Here are the duck legs I made yesterday. They were crisp and tender and flavourful, but the star were the potatoes. Brimming with duck fat and shatteringly crunchy, they are by far the best roast potatoes anybody´s ever had. If you´ve had better, I envy you. Or rather, I don´t, because you can´t have long to live. But hey, the obesity epidemic owes little to duck legs, so go ahead and try them.

Roast duck legs and potatoes

Preheat the oven to 200ºC

Salt and put the duck legs, skin side down, on a roasting tin or a skillet that can go in the oven, and that will fit them and a couple of cut up potatoes.

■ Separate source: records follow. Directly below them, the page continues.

(* ===== verification/StageScenario.v ===== *)
(** * Runs of the review pipeline

    A task that is worked on, checked, reviewed and completed; and runs in which
    the pipeline does not do what its comments say. *)

From stdpp Require Import relations.
From S2P Require Import Prelude KeyedDoc StageTypes StagePipeline StageRows StageRuntime StageTheorems StageInv StageSafety StageReach.

#[local] Open Scope string_scope.
#[local] Open Scope Z_scope.

(** ** Findings of a rejection *)

(** A rejection records its findings, but the ids that the next reports must answer
    stay those of the round before, also when the coordinator sends the task back. *)
Theorem rejected_ids_stale plan s child report sid used at_ :
  ss_phase s = reviewing -> rv_verdict report = reject_approach ->
  exists r r', reduceStage plan s (Ev_review_verdict child report sid used at_) = Some r
    /\ reduceStage plan (sr_state r) (Ev_decide_revise_once at_) = Some r'
    /\ ss_openFindings (sr_state r') = Some (map slim (blocking_findings (rv_findings report)))
    /\ ss_openFindingIds (sr_state r') = ss_openFindingIds s.
Proof.
  intros Hp Hv. unfold reduceStage, reduce_review_verdict, in_phase. rewrite Hp, Hv. cbn. eexists. eexists. split; [reflexivity|].
  split; [reflexivity|]. done.
Qed.

Definition one_finding : MeshReviewFinding := {|
  fd_id := "F1"; fd_severity := sev_major; fd_category := cat_correctness; fd_file := None; fd_line := None; fd_claim := "wrong result";
  fd_evidence := "see the test"; fd_suggestedFix := None |}.
Definition report_of (v : MeshReviewVerdict) (findings : list MeshReviewFinding) : MeshReviewReport := {|
  rv_verdict := v; rv_findings := findings; rv_priorFindings := None; rv_checked := ["diff"]; rv_notChecked := ["tests"]; rv_testsRun := None |}.

(** A second review that the coordinator asks for counts as a revision: with one
    revision planned, the task is blocked as unresolved by the first request for
    changes, and was never sent back. *)
Theorem rereview_uses_revision now :
  let plan := {| sp_maxRevisions := 1; sp_independence := ind_fresh_session_ok |} in
  let '(steps, s) := stage_run plan (initialStageState now)
    [Ev_impl_completed None (Some "h") true now; Ev_self_check_done sc_passed now; Ev_reviewer_integrity_unverifiable "r1" now;
     Ev_decide_rereview now; Ev_review_verdict "r2" (report_of changes_requested [one_finding]) None None now] in
  length steps = 5%nat /\ sent_back steps = 0 /\ ss_phase s = phase_done /\ ss_blockedReason s = Some br_review_unresolved.
Proof. vm_compute. repeat split. Qed.

(** ** A task that is reviewed and completed *)

Definition env0 : StageEnv := {|
  en_now := "now"; en_nowMs := 0; en_parse := fun _ => Some 0; en_ceilingMs := 1000; en_workspaceOf := fun _ => Some "/work";
  en_baseSha := fun _ => Some "base"; en_headSha := fun _ => Some "head"; en_isClean := fun _ => true; en_diff := fun _ _ _ => true;
  en_fingerprint := fun _ _ => Some "fp2"; en_selfCheck := Some sc_passed; en_register := fun kind => Some kind; en_prepare := Some "/review";
  en_sessionAlive := fun _ => false; en_reviewInputValid := true; en_attest := inr []; en_enqueue := None; en_childId := "r1";
  en_memo := "memo"; en_message := "review this"; en_report := "report"; en_stopping := fun _ => false; en_open_attempt := fun _ => false |}.

Definition task_row (id : string) : MeshWorkQueueEntry := {|
  qe_id := id; qe_status := st_pending; qe_message := "do it"; qe_stagePlan := Some defaultStagePlan;
  qe_stageState := Some (initialStageState "start"); qe_origin := None; qe_parentTaskId := None; qe_stageRole := None; qe_stageRound := None;
  qe_independence := None; qe_reviewerWorkspace := None; qe_light := false; qe_assignedNodeId := None; qe_assignedSessionId := None;
  qe_assignedProviderType := None; qe_targetNodeId := None; qe_targetSessionId := None; qe_attemptId := None; qe_dispatchNonce := 0;
  qe_cancelReason := None; qe_inputArtifactIds := []; qe_revision := 0 |}.

Definition taken (e : MeshWorkQueueEntry) : MeshWorkQueueEntry :=
  {| e with qe_status := st_assigned; qe_assignedSessionId := Some "session"; qe_assignedNodeId := Some "node" |}.

Definition get (id : string) (w : StageWorld) : MeshWorkQueueEntry := nullish (find_row id (sw_queue w)) (task_row id).

Definition with_report (id : string) (report : StashedStageReport) (w : StageWorld) : StageWorld :=
  {| w with sw_stash := stashStageReport id report (sw_stash w) |}.

Lemma with_report_queue id report w : sw_queue (with_report id report w) = sw_queue w.
Proof. reflexivity. Qed.

Definition committed (id : string) (w : StageWorld) : StageWorld :=
  match commitTaskTerminal (fun _ => false) id st_completed src_worker_tool_report None (sw_queue w) with
  | inr (_, q) => {| w with sw_queue := q |}
  | inl _ => w
  end.

Definition w_queued : StageWorld := with_row "t" (task_row "t") empty_world.
Definition w_working : StageWorld := with_row "t" (taken (task_row "t")) w_queued.
Definition w_reviewing : StageWorld := (onImplCompleted env0 "t" (Some "a1") w_working).2.
Definition w_claimed : StageWorld := with_row "r1" (taken (get "r1" w_reviewing)) w_reviewing.
Definition w_started : StageWorld := (onChildClaimed env0 "r1" w_claimed).2.
Definition w_reported : StageWorld :=
  with_report "r1" {| rs_summary := "fine"; rs_review := Some (report_of approve []); rs_artifactIds := None |} w_started.
Definition w_committed : StageWorld := committed "r1" w_reported.
Definition w_approved : StageWorld := (onChildTerminal env0 "r1" w_committed).2.

Example reviewed_run :
  qe_status (get "t" w_reviewing) = st_assigned /\ ss_reviewTaskIds <$> qe_stageState (get "t" w_reviewing) = Some ["r1"]
  /\ ss_phase <$> qe_stageState (get "t" w_started) = Some reviewing
  /\ qe_status (get "t" w_approved) = st_completed /\ ss_round <$> qe_stageState (get "t" w_approved) = Some 1.
Proof. vm_compute. repeat split. Qed.

(** The steps of that run. *)
Lemma working_reachable (acc : string -> Prop) : rtc (stage_step acc) empty_world w_working.
Proof.
  apply (rtc_l _ _ w_queued); [|apply (rtc_l _ _ w_working); [|apply rtc_refl]].
  - apply (step_enqueue _ _ "t" (task_row "t")); [done|]. split; [done|]. split; [done|]. right. split; [done|]. by exists "start".
  - by apply (step_claim _ w_queued "t" (task_row "t") (taken (task_row "t"))).
Qed.

Lemma committed_step acc id w : not_cancelled id w -> stage_step acc w (committed id w).
Proof.
  intros Hn. unfold committed. destruct (commitTaskTerminal _ _ _ _ _ _) as [|[a q]] eqn:E; [by apply step_elsewhere|].
  by apply (step_commit _ w (fun _ => false) id st_completed src_worker_tool_report None a q).
Qed.

Lemma approved_reachable (acc : string -> Prop) : rtc (stage_step acc) empty_world w_approved.
Proof.
  apply (transitivity (y := w_working)); [apply working_reachable|].
  apply (rtc_l _ _ w_reviewing); [exact (step_impl _ w_working env0 "t" (Some "a1") (fun _ => eq_refl))|].
  apply (rtc_l _ _ w_claimed); [|apply (rtc_l _ _ w_started); [exact (step_child_claimed _ w_claimed env0 "r1" (fun _ => eq_refl))|]].
  { apply (step_claim _ w_reviewing "r1" (get "r1" w_reviewing)); vm_compute; [reflexivity|repeat split]. }
  apply (rtc_l _ _ w_reported); [unfold w_reported; apply step_elsewhere, with_report_queue|].
  apply (rtc_l _ _ w_committed); [|apply (rtc_l _ _ w_approved); [exact (step_child_terminal _ w_committed env0 "r1" (fun _ => eq_refl))|apply rtc_refl]].
  apply committed_step. intros e He. vm_compute in He. injection He as <-. discriminate.
Qed.


(** ** Blocks that do not hold *)

Definition late_env (stopping : bool) : StageEnv := {| env0 with en_nowMs := 2000; en_stopping := fun _ => stopping |}.
Definition w_ceiling (stopping : bool) : StageWorld := (tick (late_env stopping) w_working).2.

(** The turn ledger's terminal of the task's worker. *)
Definition ledger_completed (w : StageWorld) : StageWorld :=
  match applyTaskTerminalInTxn (fun _ => false) false "t" st_completed (Some "a1") (sw_queue w) with
  | inr (_, q) => {| w with sw_queue := q |}
  | inl _ => w
  end.

Lemma ceiling_reachable (acc : string -> Prop) : rtc (stage_step acc) empty_world (w_ceiling false).
Proof.
  apply (transitivity (y := w_working)); [apply working_reachable|].
  apply (rtc_l _ _ (w_ceiling false)); [exact (step_tick _ w_working (late_env false) (fun _ => eq_refl))|apply rtc_refl].
Qed.


(** While the worker of a task is being stopped, the ceiling announces the task as
    blocked and releases it, but its row stays assigned: the worker's late terminal
    completes it, which the lock on blocked rows would have refused. *)
Theorem refused_block_overwritten :
  qe_status (get "t" (w_ceiling true)) = st_assigned
  /\ Cl_notify "t" st_blocked "report" ∈ sw_calls (w_ceiling true)
  /\ qe_status (get "t" (ledger_completed (w_ceiling true))) = st_completed
  /\ ss_blockedReason <$> qe_stageState (get "t" (ledger_completed (w_ceiling true))) = Some (Some br_stage_pipeline_ceiling)
  /\ qe_status (get "t" (ledger_completed (w_ceiling false))) = st_blocked.
Proof. repeat split; try (vm_compute; reflexivity). apply list_elem_of_In. vm_compute. auto. Qed.

(** ** A failed reviewer *)

Definition busy_env : StageEnv := {| env0 with en_prepare := None; en_attest := inl "review_input_busy"; en_childId := "r2" |}.

(** The reviewer fails: its row is blocked. *)
Definition w_failed : StageWorld :=
  match commitTaskTerminal (fun _ => false) "r1" st_blocked src_worker_tool_report None (sw_queue w_started) with
  | inr (_, q) => {| w_started with sw_queue := q |} | inl _ => w_started end.
Definition w_busy : StageWorld := (onChildTerminal busy_env "r1" w_failed).2.

(** One reviewer failed and the next review has to wait for its input, which only
    delays it; but the sweep counts the failed reviewer again and gives up on the
    review: the task is blocked after one failure, not two. *)
Theorem failed_reviewer_counted_twice :
  ss_reviewerFailures <$> qe_stageState (get "t" w_busy) = Some (Some 1)
  /\ ss_reviewTaskIds <$> qe_stageState (get "t" w_busy) = Some ["r1"]
  /\ qe_status (get "t" w_busy) = st_assigned
  /\ qe_status (get "t" (tick busy_env w_busy).2) = st_blocked
  /\ ss_blockedReason <$> qe_stageState (get "t" (tick busy_env w_busy).2) = Some (Some br_review_unavailable)
  /\ ss_reviewTaskIds <$> qe_stageState (get "t" (tick busy_env w_busy).2) = Some ["r1"].
Proof. vm_compute. repeat split. Qed.

(** ** Witnesses *)

Lemma pipeline_ends_witness :
  let '(steps, s) := stage_run defaultStagePlan (initialStageState "now") [Ev_impl_completed None (Some "h") true "now"; Ev_self_check_done sc_passed "now"] in
  Z.of_nat (length steps) <= 42
  /\ (ss_phase s = phase_done
      \/ forall at_, exists r, reduceStage defaultStagePlan s (Ev_ceiling at_) = Some r /\ ss_phase (sr_state r) = phase_done
           /\ sr_effects r = [Ef_cancel_review_children; Ef_release_blocked br_stage_pipeline_ceiling]).
Proof. apply (pipeline_ends defaultStagePlan "now"); [discriminate|repeat constructor]. Defined.

Lemma revisions_bounded_witness :
  let '(steps, s) := stage_run defaultStagePlan (initialStageState "now")
    [Ev_impl_completed None (Some "h") true "now"; Ev_self_check_done sc_passed "now";
     Ev_review_verdict "r1" (report_of changes_requested [one_finding]) None None "now"] in
  sent_back steps <= 2 + granted steps /\ sent_back steps <= ss_round s.
Proof. apply (revisions_bounded defaultStagePlan "now"). discriminate. Defined.

Definition raw_report : DVal := D_obj [
  ("verdict", D_str "changes_requested");
  ("findings", D_arr [D_obj [("id", D_str "F1"); ("severity", D_str "major"); ("category", D_str "correctness");
                             ("claim", D_str "wrong result"); ("evidence", D_str "see the test")]]);
  ("checked", D_arr [D_str "diff"]); ("notChecked", D_arr [D_str "tests"])].
Definition first_round : ReviewValidationContext := {| vc_round := 1; vc_priorOpenBlockingIds := None |}.

Example raw_report_accepted : validateReviewReport raw_report first_round = inr (report_of changes_requested [one_finding]).
Proof. vm_compute. reflexivity. Qed.

Lemma accepted_report_witness : NoDup (map fd_id (rv_findings (report_of changes_requested [one_finding]))).
Proof. apply (accepted_report raw_report first_round). vm_compute. reflexivity. Defined.

Definition in_first_review : MeshTaskStageState := {| (initialStageState "now") with ss_phase := reviewing; ss_round := 1 |}.

Lemma verdict_decides_witness :
  exists r, reduceStage defaultStagePlan in_first_review
              (Ev_review_verdict "r1" (report_of changes_requested [one_finding]) None None "now") = Some r.
Proof.
  destruct (verdict_decides defaultStagePlan in_first_review "r1" raw_report first_round (report_of changes_requested [one_finding]) None None "now")
    as (r & Hr & _); [vm_compute; reflexivity|left; reflexivity|]. exists r. exact Hr.
Defined.

Lemma rejected_ids_stale_witness :
  exists r r', reduceStage defaultStagePlan in_first_review (Ev_review_verdict "r1" (report_of reject_approach [one_finding]) None None "now") = Some r
    /\ reduceStage defaultStagePlan (sr_state r) (Ev_decide_revise_once "now") = Some r' /\ ss_openFindingIds (sr_state r') = [].
Proof.
  destruct (rejected_ids_stale defaultStagePlan in_first_review "r1" (report_of reject_approach [one_finding]) None None "now" eq_refl eq_refl)
    as (r & r' & H1 & H2 & _ & H3). exists r, r'. split; [exact H1|]. split; [exact H2|exact H3].
Defined.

Let them brown slowly. This is so the duck begins to release fat, which is important for the potatoes. Don´t skip this step.

While this happens, cut up two biggish potatoes into chunks, but don´t peel.

Now take the duck legs out of the pan/tray and chuck the potatoes in. Turn them so they´re slicked in the fat, but don´t worry too much as there´s plenty more where that came from. Salt.

Nigella adds thyme but I didn´t have any.

Now put the duck on top, put the tray in the oven and leave it there for two hours.

If you remember, shake it a bit from time to time.

Its´done when the duck is crunchy and brown and the potatoes are crisp and deep burnished bronze.

I served it with salad, but of course peas, and apple sauce would be very very good here.

5 comentarios:

abby jenkins dijo...

As someone who works on those cooking shows, it is refreshing to have pared down recipes that don't take two days or a production crew of 12 to make. Don't get me wrong, I am all about making my own stock and starting food for a dinner party three days prior...but when I am on set for 14 hours a day but still want to eat well those pared down recipes are a Godsend. I'll have to try the duck legs, my husband would go quackers for them! (sorry, that was bad)

Anónimo dijo...

The duck legs sounds great, but I am hugely suspicious of readymade stock since you introduced me to the pressure cooker stuff!

Anónimo dijo...

The duck legs sounds great, but I am hugely suspicious of readymade stock since you introduced me to the pressure cooker stuff!

Anónimo dijo...

I wonder if rendered animal fat really is so bad for us, when compared with processed vegetable oil. Of course, you don't want lard to make up a huge proportion of your diet, but it makes sense to use a byproduct of your own cooking rather than buying yet another product. Michael Pollan talks about this in 'In Defense of Food', I think.

I'll be honest - when I'm roasting duck I get more excited about the rendered fat than I do about the duck itself! It makes wonderful roast vegetables. I never thought I'd hear myself asking for more swede, but small swedes roasted in duck fat are divine. Kohlrabi also works beautifully.

The fat keeps well, so I recommend pouring off the excess occasionally during cooking. I also cut slits in the skin to help more fat to render out.

lobstersquad dijo...

abby : I agree, if it´s pared down and done well, that´s great.
debjani: I make stock all the time, too, of course! I think nigella´s just being coy
pigsandbishops: totally right. duck fat is heavenly and I can´t wait to try those swedes you say, thanks!